Scriptonite has also joined the fray over UKIP’s attempt to censor the image used to show just how oppressive and exploitative their domestic policies are. Their article ‘UKIP Brings in Police and Lawyers to Censor Bloggers – It’s on Farage, It’s on’ discusses the way they sent two policemen to harass the Green party activist, Michael Abberton, and then similar attempts to intimidate the Angry Yorkshireman over at Another Angry Voice. He pulled the image, and thousands of conversations relating to it on Facebook, after receiving legalistic threats from a UKIP candidate. Mike has already blogged on the article, with a link to it, which I’ve reblogged. Scriptonite goes further and shows how this is part of a wider pattern of political policing following Tory legislation that has gradually eroded our constitutional freedoms. We have lost our rights as free citizens, and almost nobody noticed.

She also presents Farage’s background as an extremely wealthy financier. She writes

The party leader Farage is a millionaire banker, from millionaire banking lineage – his father Guy Oscar Justus Farage was a stockbroker.

Farage didn’t work his way up from the bottom. He was educated at £10,000 a term private school Dulwich College. On leaving college he used daddy’s contacts to become a commodities trader in the City. He is one of those suited, champagne quaffing, morally bankrupt traders that helped bring our economy to its knees. A vote for UKIP, is a vote to install another wealthy heir into Number 10.

This is important. The party poses as an outsider, challenging the established political parties of Labour, Lib Dems and Tories. They claim they are the only real alternative. In fact, Farage is exactly like Cameron, Osborne and the rest of the millionaires making up Cameron and Clegg’s cabinet. And the ideology UKIP espouses, is the same Neoliberalism now infecting the Tories and Lib Dems. There’s precious little difference between them. As Max Headroom used to say, ‘And now … more of the same’.

And in many ways, Farage’s connections to other rich financiers is an extremely grim joke. Tom Pride sometime last year posted up a photo showing Farage hobnobbing with Ron Paul, the godfather of the Tea Party, and one of George Soros’ banking partner. Soros and this particular bloke in 1992 bet against the pound in order to cause a run on it. The resulting crash was called ‘Black Wednesday’, and just about bankrupted this country. There were jokes about yuppies committing suicide – the opening cartoon titles for Have I Got News For You showed a City executive jumping out of the window and falling to his death. And some people took it extremely seriously. I can remember a friend telling me at the time that we shouldn’t worry, as there was still food in the stores for the next fortnight, so we had at least that long before the starvation and rioting started. As Tom Pride said, Farage’s connection to these people is a strange attitude for someone who claims to want to keep the pound.

One of Farage’s policies to is have the City completely deregulated. He claims the banking crisis has been caused by Labour’s regulation of the City. This is a lie. Under Blair and Brown, Labour retreated from regulating the City and financial sector, claiming that things would be better if it policed itself. This it spectacularly failed to do, with the result that the poor have been paying for the bankers’ excesses ever since.

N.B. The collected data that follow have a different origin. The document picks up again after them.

(* ===== verification/Sockets.v ===== *)
(** * Sockets and their names: linkage/interface.h, linkage_peer.cpp

    What a caller asks of an [Interface] ([Socket], [Option]), the names of
    sockets, and [LinkagePeer], which keeps the name of one end of a
    connection.  A [const char *] is an option on the bytes in front of its
    terminator: [None] is NULL. *)

From S2P Require Import Prelude Digits Libc.

Definition AF_UNSPEC : Z := 0.
Definition AF_UNIX : Z := 1.
Definition AF_INET : Z := 2.
Definition AF_INET6 : Z := 10.
Definition SOCK_STREAM : Z := 1.
Definition SOCK_DGRAM : Z := 2.

Definition S_IRUSR : Z := 256.
Definition S_IWUSR : Z := 128.
Definition S_IRGRP : Z := 32.
Definition S_IWGRP : Z := 16.
Definition S_IROTH : Z := 4.
Definition S_IWOTH : Z := 2.

Definition kNormal : Z :=
  fold_left Z.lor [S_IWUSR; S_IRGRP; S_IWGRP; S_IROTH; S_IWOTH] S_IRUSR.
Definition kPriviledged : Z := Z.lor S_IRUSR S_IWUSR.

(** ** C strings *)

(** [p && *p] *)
Definition given (p : option bytes) : bool :=
  match p with
  | Some b => match c_str b with [] => false | _ => true end
  | None => false
  end.

Definition or_else (p : option bytes) (d : string) : bytes :=
  match p with
  | Some b => if given p then c_str b else B d
  | None => B d
  end.

(** ** Socket and Option *)

Record Socket : Type := mkSocket {
  domain : Z;
  type_ : Z;
  protocol : Z;
  socket_interface : option bytes;
  socket_hostname : option bytes;
  socket_bind_port : Z;
  socket_port : Z;
  unix_abstract : option bytes;
  unix_pathname : option bytes;
  unix_mode : Z
}.

Definition Socket_new : Socket :=
  mkSocket AF_UNSPEC SOCK_STREAM 0 None None 0 0 None None kNormal.

(** [s.domain = d; s.type = t;] *)
Definition of_kind (d t : Z) (s : Socket) : Socket :=
  mkSocket d t (protocol s) (socket_interface s) (socket_hostname s) (socket_bind_port s)
    (socket_port s) (unix_abstract s) (unix_pathname s) (unix_mode s).
(** [s.socket_interface = i; s.socket_bind_port = p;] *)
Definition bound_to (i : option bytes) (p : Z) (s : Socket) : Socket :=
  mkSocket (domain s) (type_ s) (protocol s) i (socket_hostname s) p
    (socket_port s) (unix_abstract s) (unix_pathname s) (unix_mode s).
(** [s.socket_hostname = h; s.socket_port = p;] *)
Definition towards (h : option bytes) (p : Z) (s : Socket) : Socket :=
  mkSocket (domain s) (type_ s) (protocol s) (socket_interface s) h (socket_bind_port s)
    p (unix_abstract s) (unix_pathname s) (unix_mode s).
(** [s.unix_abstract = a; s.unix_pathname = p; s.unix_mode = m;] *)
Definition named (a p : option bytes) (m : Z) (s : Socket) : Socket :=
  mkSocket (domain s) (type_ s) (protocol s) (socket_interface s) (socket_hostname s)
    (socket_bind_port s) (socket_port s) a p m.

Record Option : Type := mkOption {
  tcp_defer_accept : bool;
  tcp_nodelay : bool;
  tcp_cork : bool;
  udp_broadcast : bool;
  udp_multicast : bool;
  socket_close_on_exec : bool;
  socket_reuse_address : bool;
  socket_non_blocking : bool;
  socket_keepalive : bool
}.

(** The constructor leaves [tcp_cork] as it finds it in memory. *)
Definition Option_new (garbage : bool) : Option :=
  mkOption false false garbage false false false false false false.

(** [o.socket_close_on_exec = c; o.socket_reuse_address = r;
    o.socket_non_blocking = n;] *)
Definition wanting (c r n : bool) (o : Option) : Option :=
  mkOption (tcp_defer_accept o) (tcp_nodelay o) (tcp_cork o) (udp_broadcast o)
    (udp_multicast o) c r n (socket_keepalive o).

(** [std::oct] *)
Fixpoint oct_fuel (fuel : nat) (n : Z) : bytes :=
  match fuel with
  | O => [digit_chr (n mod 8)]
  | S f => if n <? 8 then [digit_chr n] else oct_fuel f (n / 8) ++ [digit_chr (n mod 8)]
  end.
Definition oct (n : Z) : bytes := oct_fuel (Z.to_nat (Z.log2 n)) n.

Definition port_of (d : Socket) : Z :=
  if socket_bind_port d =? 0 then socket_port d else socket_bind_port d.

Definition Socket_ToString (d : Socket) : bytes :=
  if domain d =? AF_UNIX then
    if given (unix_pathname d) then
      B "unix://" ++ or_else (unix_pathname d) "" ++ B "," ++ pad0 4 (oct (unix_mode d))
    else if given (unix_abstract d) then
      B "unix://[" ++ or_else (unix_abstract d) "" ++ B "]"
    else B "unix://<invalid>"
  else if (domain d =? AF_INET6) && (type_ d =? SOCK_STREAM) then
    B "tcp6://[" ++ or_else (socket_hostname d) "::" ++ B "]:" ++ dec (port_of d)
  else if (domain d =? AF_INET6) && (type_ d =? SOCK_DGRAM) then
    B "udp6://[" ++ or_else (socket_hostname d) "::" ++ B "]:" ++ dec (port_of d)
  else if (domain d =? AF_INET) && (type_ d =? SOCK_STREAM) then
    B "tcp4://" ++ or_else (socket_hostname d) "0.0.0.0" ++ B ":" ++ dec (port_of d)
  else if (domain d =? AF_INET) && (type_ d =? SOCK_DGRAM) then
    B "udp4://" ++ or_else (socket_hostname d) "0.0.0.0" ++ B ":" ++ dec (port_of d)
  else
    B "unknown://[" ++ dec_signed (domain d) ++ B "," ++ dec_signed (type_ d) ++ B ","
      ++ dec_signed (protocol d) ++ B "]".

(** Each tag is preceded by the delimiter, which is empty at first. *)
Definition tag (on : bool) (name : string) (a : bytes * bytes) : bytes * bytes :=
  if on then (a.1 ++ a.2 ++ B name, B ",") else a.

Definition Option_ToString (d : Option) : bytes :=
  (tag (socket_keepalive d) "Sk"
  (tag (socket_non_blocking d) "Sn"
  (tag (socket_reuse_address d) "Sr"
  (tag (socket_close_on_exec d) "Se"
  (tag (udp_multicast d) "Um"
  (tag (udp_broadcast d) "Ub"
  (tag (tcp_nodelay d) "Td"
  (tag (tcp_defer_accept d) "Ta" ([], []))))))))).1.

Example Socket_ToString_unix :
  Socket_ToString (of_kind AF_UNIX SOCK_STREAM (named None (Some (B "/tmp/s")) kPriviledged Socket_new))
  = B "unix:///tmp/s,0600".
Proof. reflexivity. Qed.

Example Socket_ToString_tcp6 :
  Socket_ToString (of_kind AF_INET6 SOCK_STREAM (bound_to None 8080 Socket_new)) = B "tcp6://[::]:8080".
Proof. reflexivity. Qed.

Example Option_ToString_all :
  Option_ToString (wanting true true true (Option_new false)) = B "Se,Sr,Sn".
Proof. reflexivity. Qed.

(** ** Names of sockets *)

(** [s_addr] is the address as the machine reads it, little end first; the 16
    bytes of an IPv6 address; the 108 bytes of a path.  Ports are in host
    order.  [sockaddr_other] is a name of any other family. *)
Inductive sockaddr : Type :=
| sockaddr_in (s_addr sin_port : Z)
| sockaddr_in6 (s6_addr : bytes) (sin6_port : Z)
| sockaddr_un (sun_path : bytes)
| sockaddr_other.

Definition sa_family (a : sockaddr) : Z :=
  match a with
  | sockaddr_in _ _ => AF_INET
  | sockaddr_in6 _ _ => AF_INET6
  | sockaddr_un _ => AF_UNIX
  | sockaddr_other => AF_UNSPEC
  end.

(** The domains whose names are read. *)
Definition known (d : Z) : Prop := d = AF_INET \/ d = AF_INET6 \/ d = AF_UNIX.

Definition sizeof_sun_path : Z := 108.

(** The functions of <arpa/inet.h>. *)
Class Inet := {
  inet_ntop4 : Z -> bytes;
  inet_ntop6 : bytes -> bytes;
  inet_aton : bytes -> option Z;
  inet_pton4 : bytes -> option Z;
  inet_pton6 : bytes -> option bytes
}.

(** ** LinkagePeer *)

Record LinkagePeer : Type := mkPeer {
  _ip : list Z;
  _ip_str : bytes;
  _port : Z;
  _fd : Z;
  _uid : Z;
  _gid : Z;
  _pid : Z
}.

Definition LinkagePeer_new : LinkagePeer := mkPeer [] [] 0 (-1) 0 0 0.

(** The four bytes of an address: [p >>= 8] after each. *)
Fixpoint ip_bytes (n : nat) (p : Z) : list Z :=
  match n with
  | O => []
  | S n => Z.land p 255 :: ip_bytes n (Z.shiftr p 8)
  end.

Section Set_.
Context {NET : Inet}.

Definition Set_in (a : sockaddr) (fd : Z) : result exn LinkagePeer :=
  match a with
  | sockaddr_in s_addr port => Ok (mkPeer (ip_bytes 4 s_addr) (inet_ntop4 s_addr) port fd 0 0 0)
  | _ => Err assertion_failed
  end.

Definition Set_in6 (a : sockaddr) (fd : Z) : result exn LinkagePeer :=
  match a with
  | sockaddr_in6 s6 port => Ok (mkPeer (map code (take 16 s6)) (inet_ntop6 s6) port fd 0 0 0)
  | _ => Err assertion_failed
  end.

(** [credentials] is what getsockopt(SO_PEERCRED) fills: user, group, process. *)
Definition Set_un (a : sockaddr) (fd : Z) (credentials : option (Z * Z * Z))
  : result exn (option LinkagePeer) :=
  match a with
  | sockaddr_un path =>
      match credentials with
      | None => Ok None
      | Some (uid, gid, pid) =>
          let str := match path with
                     | [] => B "unix://"
                     | c :: rest => if decide (c = NUL) then B "unix://" ++ c_str rest
                                    else B "file://" ++ c_str path
                     end in
          Ok (Some (mkPeer [] str 0 fd uid gid pid))
      end
  | _ => Err assertion_failed
  end.

End Set_.

Example ip_bytes_localhost : ip_bytes 4 16777343 = [127; 0; 0; 1].
Proof. reflexivity. Qed.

If UKIP got in, they would privatise the NHS, the schools and remove workers’ right to maternity pay, paid annual leave, and set termination dates for dismissal. They are another party of the extremely rich exploiting the working class and working class. The cover of Ford and Goodwin’s book on UKIP, Revolt on the Right, shows him with a pint and a cigarette in his hand, laughing and smiling. Make no mistake: he’s laughing at us.

UKIP Book pic
UKIP is a party of and for the rich sneering at the poor. No wonder Farage is laughing.